Aim of the exercise: Reproduce, please, only the lines from the first line below to the line containing "The texts are", inclusive.

┌─ Material provided

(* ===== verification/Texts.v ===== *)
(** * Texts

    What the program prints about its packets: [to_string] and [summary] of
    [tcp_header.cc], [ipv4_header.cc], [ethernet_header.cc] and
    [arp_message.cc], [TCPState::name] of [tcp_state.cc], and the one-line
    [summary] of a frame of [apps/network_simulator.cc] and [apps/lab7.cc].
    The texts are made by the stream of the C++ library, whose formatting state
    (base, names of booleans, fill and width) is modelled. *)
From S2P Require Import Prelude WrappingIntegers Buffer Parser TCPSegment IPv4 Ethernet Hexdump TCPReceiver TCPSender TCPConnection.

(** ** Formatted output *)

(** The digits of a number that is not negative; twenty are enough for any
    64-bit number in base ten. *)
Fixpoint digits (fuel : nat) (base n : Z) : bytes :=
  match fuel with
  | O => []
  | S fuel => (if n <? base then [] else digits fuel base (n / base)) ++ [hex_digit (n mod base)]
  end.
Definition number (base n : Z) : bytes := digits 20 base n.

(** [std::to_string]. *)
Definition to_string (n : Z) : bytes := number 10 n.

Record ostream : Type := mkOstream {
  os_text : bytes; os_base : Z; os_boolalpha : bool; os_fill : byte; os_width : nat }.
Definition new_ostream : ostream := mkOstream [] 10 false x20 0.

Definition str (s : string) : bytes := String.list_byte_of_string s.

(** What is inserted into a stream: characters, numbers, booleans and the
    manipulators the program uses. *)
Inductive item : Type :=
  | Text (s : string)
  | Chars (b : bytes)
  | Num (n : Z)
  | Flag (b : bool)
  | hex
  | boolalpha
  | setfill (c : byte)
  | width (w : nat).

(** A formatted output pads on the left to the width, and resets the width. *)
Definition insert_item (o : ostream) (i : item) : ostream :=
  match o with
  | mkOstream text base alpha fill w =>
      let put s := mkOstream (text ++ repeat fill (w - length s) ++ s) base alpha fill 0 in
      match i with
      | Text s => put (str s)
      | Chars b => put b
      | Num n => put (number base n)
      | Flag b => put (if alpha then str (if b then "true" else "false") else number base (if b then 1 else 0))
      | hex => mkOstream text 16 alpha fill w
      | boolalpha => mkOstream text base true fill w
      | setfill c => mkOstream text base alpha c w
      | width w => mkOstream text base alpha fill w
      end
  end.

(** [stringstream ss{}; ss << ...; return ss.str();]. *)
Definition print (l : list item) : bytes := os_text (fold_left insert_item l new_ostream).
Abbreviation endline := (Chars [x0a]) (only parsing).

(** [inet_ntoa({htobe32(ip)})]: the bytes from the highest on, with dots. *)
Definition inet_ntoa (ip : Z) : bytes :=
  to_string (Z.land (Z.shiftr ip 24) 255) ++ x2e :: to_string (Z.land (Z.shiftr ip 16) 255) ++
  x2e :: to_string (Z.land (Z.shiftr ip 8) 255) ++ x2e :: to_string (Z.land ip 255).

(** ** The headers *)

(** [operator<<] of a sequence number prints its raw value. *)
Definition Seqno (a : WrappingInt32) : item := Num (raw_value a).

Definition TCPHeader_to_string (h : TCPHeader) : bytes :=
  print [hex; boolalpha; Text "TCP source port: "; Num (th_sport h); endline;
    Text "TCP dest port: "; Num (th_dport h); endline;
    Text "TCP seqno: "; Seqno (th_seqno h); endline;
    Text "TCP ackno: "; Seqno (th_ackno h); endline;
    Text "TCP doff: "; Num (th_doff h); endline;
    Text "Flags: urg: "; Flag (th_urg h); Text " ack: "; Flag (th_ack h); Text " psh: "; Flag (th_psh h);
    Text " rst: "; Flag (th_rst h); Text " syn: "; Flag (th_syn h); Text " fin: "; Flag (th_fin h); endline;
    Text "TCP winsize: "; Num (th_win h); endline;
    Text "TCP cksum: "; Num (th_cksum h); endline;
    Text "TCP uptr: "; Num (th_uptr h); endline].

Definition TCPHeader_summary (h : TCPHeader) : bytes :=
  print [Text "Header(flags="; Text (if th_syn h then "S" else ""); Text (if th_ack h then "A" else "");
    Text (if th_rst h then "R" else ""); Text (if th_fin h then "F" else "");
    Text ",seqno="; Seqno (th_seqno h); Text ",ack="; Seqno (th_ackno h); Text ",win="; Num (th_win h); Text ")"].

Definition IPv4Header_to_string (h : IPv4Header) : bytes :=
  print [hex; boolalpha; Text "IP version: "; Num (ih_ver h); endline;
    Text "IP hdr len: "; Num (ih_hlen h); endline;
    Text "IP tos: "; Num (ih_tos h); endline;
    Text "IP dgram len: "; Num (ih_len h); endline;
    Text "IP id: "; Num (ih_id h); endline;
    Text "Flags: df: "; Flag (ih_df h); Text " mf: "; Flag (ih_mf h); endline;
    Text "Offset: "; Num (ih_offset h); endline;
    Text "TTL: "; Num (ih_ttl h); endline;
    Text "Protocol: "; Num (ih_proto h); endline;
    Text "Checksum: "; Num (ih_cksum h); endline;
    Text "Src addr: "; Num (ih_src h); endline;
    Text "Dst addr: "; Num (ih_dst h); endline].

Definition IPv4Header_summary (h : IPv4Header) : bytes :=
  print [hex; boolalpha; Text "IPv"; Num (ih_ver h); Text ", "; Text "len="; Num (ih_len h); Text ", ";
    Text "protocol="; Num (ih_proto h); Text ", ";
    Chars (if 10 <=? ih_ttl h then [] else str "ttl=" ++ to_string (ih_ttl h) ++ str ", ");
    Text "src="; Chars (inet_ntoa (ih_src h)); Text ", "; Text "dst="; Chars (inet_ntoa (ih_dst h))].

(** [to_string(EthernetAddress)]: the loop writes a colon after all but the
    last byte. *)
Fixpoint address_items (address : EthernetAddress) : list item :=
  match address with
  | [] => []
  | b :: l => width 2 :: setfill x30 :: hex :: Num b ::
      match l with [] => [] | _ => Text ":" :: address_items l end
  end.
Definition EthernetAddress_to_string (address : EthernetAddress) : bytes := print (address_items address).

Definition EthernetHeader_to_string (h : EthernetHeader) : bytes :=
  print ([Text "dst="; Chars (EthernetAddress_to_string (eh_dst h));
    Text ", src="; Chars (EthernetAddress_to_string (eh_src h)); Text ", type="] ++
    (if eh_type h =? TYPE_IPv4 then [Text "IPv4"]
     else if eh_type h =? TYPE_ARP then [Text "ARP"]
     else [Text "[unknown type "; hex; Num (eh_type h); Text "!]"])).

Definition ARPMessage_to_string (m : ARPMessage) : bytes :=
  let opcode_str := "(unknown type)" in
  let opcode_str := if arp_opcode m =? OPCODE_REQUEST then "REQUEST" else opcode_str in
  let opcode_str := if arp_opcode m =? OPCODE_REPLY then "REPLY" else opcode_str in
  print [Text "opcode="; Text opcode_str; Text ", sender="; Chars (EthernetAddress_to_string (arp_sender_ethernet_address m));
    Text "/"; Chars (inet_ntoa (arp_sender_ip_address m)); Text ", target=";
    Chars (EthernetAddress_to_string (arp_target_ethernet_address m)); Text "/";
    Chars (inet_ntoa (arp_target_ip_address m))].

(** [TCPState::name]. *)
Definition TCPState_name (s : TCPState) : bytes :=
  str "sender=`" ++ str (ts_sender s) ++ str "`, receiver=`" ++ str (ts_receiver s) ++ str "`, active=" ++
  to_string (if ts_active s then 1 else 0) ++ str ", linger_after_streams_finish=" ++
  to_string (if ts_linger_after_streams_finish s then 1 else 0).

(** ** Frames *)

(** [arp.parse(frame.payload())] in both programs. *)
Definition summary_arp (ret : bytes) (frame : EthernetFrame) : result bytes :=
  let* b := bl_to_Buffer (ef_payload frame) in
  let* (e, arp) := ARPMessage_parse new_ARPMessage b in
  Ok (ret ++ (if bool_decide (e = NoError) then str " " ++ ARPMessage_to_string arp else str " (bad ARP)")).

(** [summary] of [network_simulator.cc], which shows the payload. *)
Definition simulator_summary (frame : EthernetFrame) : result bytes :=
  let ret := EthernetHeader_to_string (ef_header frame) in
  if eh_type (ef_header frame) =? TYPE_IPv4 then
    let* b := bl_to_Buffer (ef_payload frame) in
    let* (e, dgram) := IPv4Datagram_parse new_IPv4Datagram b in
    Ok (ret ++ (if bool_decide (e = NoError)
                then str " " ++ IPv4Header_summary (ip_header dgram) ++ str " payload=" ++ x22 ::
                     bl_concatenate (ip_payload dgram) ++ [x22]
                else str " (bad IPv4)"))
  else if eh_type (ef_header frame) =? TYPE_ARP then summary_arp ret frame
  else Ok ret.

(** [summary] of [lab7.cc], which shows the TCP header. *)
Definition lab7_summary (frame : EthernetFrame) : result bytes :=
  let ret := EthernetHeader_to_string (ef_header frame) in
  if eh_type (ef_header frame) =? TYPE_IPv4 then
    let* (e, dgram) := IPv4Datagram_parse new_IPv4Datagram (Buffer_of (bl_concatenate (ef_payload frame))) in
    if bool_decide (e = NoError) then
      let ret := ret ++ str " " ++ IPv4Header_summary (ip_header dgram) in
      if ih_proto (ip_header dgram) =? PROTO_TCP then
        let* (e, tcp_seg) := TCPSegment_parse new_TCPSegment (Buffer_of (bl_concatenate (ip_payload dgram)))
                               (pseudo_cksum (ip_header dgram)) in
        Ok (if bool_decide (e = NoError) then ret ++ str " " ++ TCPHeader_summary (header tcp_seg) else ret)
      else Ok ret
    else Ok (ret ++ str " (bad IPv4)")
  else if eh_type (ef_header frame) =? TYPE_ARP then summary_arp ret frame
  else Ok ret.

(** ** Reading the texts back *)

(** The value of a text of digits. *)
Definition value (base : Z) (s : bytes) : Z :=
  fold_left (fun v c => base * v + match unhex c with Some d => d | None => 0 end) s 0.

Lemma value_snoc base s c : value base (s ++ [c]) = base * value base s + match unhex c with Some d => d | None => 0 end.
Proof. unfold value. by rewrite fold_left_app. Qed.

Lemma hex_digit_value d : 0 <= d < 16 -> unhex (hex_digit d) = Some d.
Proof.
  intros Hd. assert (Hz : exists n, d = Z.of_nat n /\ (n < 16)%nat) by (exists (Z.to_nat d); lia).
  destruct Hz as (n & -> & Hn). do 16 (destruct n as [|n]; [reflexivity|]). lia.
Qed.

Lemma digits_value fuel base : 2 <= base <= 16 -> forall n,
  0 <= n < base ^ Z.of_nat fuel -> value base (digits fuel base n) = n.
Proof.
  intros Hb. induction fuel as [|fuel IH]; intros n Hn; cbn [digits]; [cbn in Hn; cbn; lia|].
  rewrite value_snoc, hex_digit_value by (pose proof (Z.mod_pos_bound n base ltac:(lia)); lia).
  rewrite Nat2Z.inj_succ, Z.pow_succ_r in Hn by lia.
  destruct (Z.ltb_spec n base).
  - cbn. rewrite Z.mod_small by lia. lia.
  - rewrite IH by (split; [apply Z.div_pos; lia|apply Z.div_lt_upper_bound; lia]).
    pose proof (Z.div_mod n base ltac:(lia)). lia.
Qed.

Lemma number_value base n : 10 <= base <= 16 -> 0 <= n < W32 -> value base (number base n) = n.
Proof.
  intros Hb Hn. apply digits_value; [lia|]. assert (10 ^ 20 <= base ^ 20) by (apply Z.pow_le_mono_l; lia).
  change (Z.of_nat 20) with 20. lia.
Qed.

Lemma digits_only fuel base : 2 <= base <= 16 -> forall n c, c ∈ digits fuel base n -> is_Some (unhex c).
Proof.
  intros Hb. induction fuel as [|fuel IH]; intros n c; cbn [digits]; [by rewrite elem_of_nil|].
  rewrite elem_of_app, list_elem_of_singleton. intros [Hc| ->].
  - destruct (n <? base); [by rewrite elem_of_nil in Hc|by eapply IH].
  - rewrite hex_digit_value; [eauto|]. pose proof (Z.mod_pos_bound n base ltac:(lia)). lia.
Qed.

└─

Answer section:
(* ===== verification/Texts.v ===== *)
(** * Texts

    What the program prints about its packets: [to_string] and [summary] of
    [tcp_header.cc], [ipv4_header.cc], [ethernet_header.cc] and
    [arp_message.cc], [TCPState::name] of [tcp_state.cc], and the one-line
    [summary] of a frame of [apps/network_simulator.cc] and [apps/lab7.cc].
    The texts are made by the stream of the C++ library, whose formatting state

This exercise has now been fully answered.